How To Achieve True Interactivity In An Online Course
For the longest time, the education process, in all its forms, was something educators applied to the educated, who were passive recipients of knowledge. These days, this approach is no longer viable, especially in online courses, because clients expect their authors to be faster to react to new trends than it is possible with traditional educational institutions. Interactivity is everything! So how does one achieve it?
1. Encourage Group Collaboration
It has been proven time and again that human beings tend to better process information and get more engaged in learning if it is combined with social activity. Even if your online course is based on asynchronous learning, there are ways to get your learners to communicate, and doing so will cause them to open up, share their thoughts and better understand the material. Start group discussions on the forum of your course, integrate your course with social media, encourage the learners to solve problems via group collaboration and group chats online.
2. Use Branching Scenarios
One of the most interesting options online courses open up for training when compared to traditional education is the use of branching scenarios. In practice, it means that learners are given a multi-stage test similar to a choose-your-own-adventure story: on each stage, they have to make a decision, but the decisions themselves aren't binary (right/wrong). They only lead to different outcomes, which means that the learners themselves determine the direction in which the scenario is going to move. Why is it effective?
Firstly, this is one of the best examples of interactivity in learning. Learners make decisions, not just answer questions.
Secondly, it is an excellent way to develop decision-making, critical thinking, and analytical skills by leading the learners through a variety of situations. It can, for example, help with preparing the employees for responses in real time. For example, in a scuba-diving course, you can offer branching scenarios dealing with responses to different crises (with a strict time limit to better express the urgency).
3. Introduce As Many Interactive Elements As Possible
It doesn’t matter what the format of your online course is; if you want to keep the learner's attention, you have to bring the periods he passively perceives information to a minimum. If your course is nothing but long periods of reading or watching videos interspersed with text, the learner will soon get bored even with the most fascinating content. You don’t have to introduce a quiz on every stage, and it may be something as simple as pressing a button, drag-and-drop operations, typing in words, anything that will allow the learner to actively participate in the process. It may be done even in situations that don’t look very suitable; returning to the scuba-diving example above, the learners of such courses expect to be told the right answer. You can spice things up by offering to make suggestions as to what kind of maintenance different types of gear (divers watch, scuba cylinders, rebreathers, etc.) need, and correct them if needed.
4. Gamify The Experience
Many people blame video games for occupying all too much of their kids’ time and attention, causing them to forgo other, more useful activities. However, consider this: people easily maintain focus on a game for hours on end but get distracted every couple of minutes when they study. They enjoy a challenging game but get frustrated by a challenging test. Perhaps there is something about games that learning can borrow to make itself more engaging?
There are many already defined ways to do it: visible progress indicators, tailoring assistance to the learner’s current experience, dividing the learning process into small “chunks” and interspersing them with tangible rewards and so on.

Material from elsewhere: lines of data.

(** C36: readers and writers of characters are exact. For UTF-8 in its shortest form, Latin-1, UCS-2
    and UTF-32 the reader accepts exactly the encodings of the character set, never a surrogate or a
    noncharacter, and leaves exactly the bytes after the character; the writer appends that encoding
    and refuses every other value with the CBB unchanged. The length CBB_get_utf8_len announces is the
    number of bytes CBB_add_utf8 appends. *)
Theorem unicode_exact :
  (reads_exactly CBS_get_utf8 code_point utf8 /\ writes_exactly CBB_add_utf8 code_point utf8) /\
  (reads_exactly CBS_get_latin1 is_byte (fun u => [u]) /\ writes_exactly CBB_add_latin1 is_byte (fun u => [u])) /\
  (reads_exactly CBS_get_ucs2_be (fun u => code_point u /\ u < 2 ^ 16) (be_bytes 2) /\
   writes_exactly CBB_add_ucs2_be (fun u => code_point u /\ u < 2 ^ 16) (be_bytes 2)) /\
  (reads_exactly CBS_get_utf32_be code_point (be_bytes 4) /\ writes_exactly CBB_add_utf32_be code_point (be_bytes 4)) /\
  (forall u, CBB_get_utf8_len u = len (utf8 u)).
Proof.
  destruct CBS_unicode_exact as (R1 & R2 & R3 & R4). destruct CBB_unicode_exact as (W1 & W2 & W3 & W4 & L). split_and!; assumption.
Qed.
End Writing.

5. Introduce Quizzes Or Other Assessment Methods At The End Of Each Module
Integrating regular assessment stages into your course will not just help you evaluate the effectiveness of your teaching strategy, but it will also give the learners an opportunity to gauge their progress. Seeing the results of the time they’ve spent learning is an essential aspect of motivation.
However, there are few things more boring than multiple-choice tests that are usually used for that purpose, so try to diversify things a bit: introduce real-life problems that learners can solve using their newly acquired skills, use video and audio questions. All in all, you should make sure that the assessment is at least a little bit different every time so that your learners never know exactly what to expect.
Potential ways of implementing interactivity in your online course heavily depend on the kind, of course, you are offering. However, the current level of technology offers multiple ways of doing it for most situations, and we are likely to see course creators competing with each other at who can better implement it.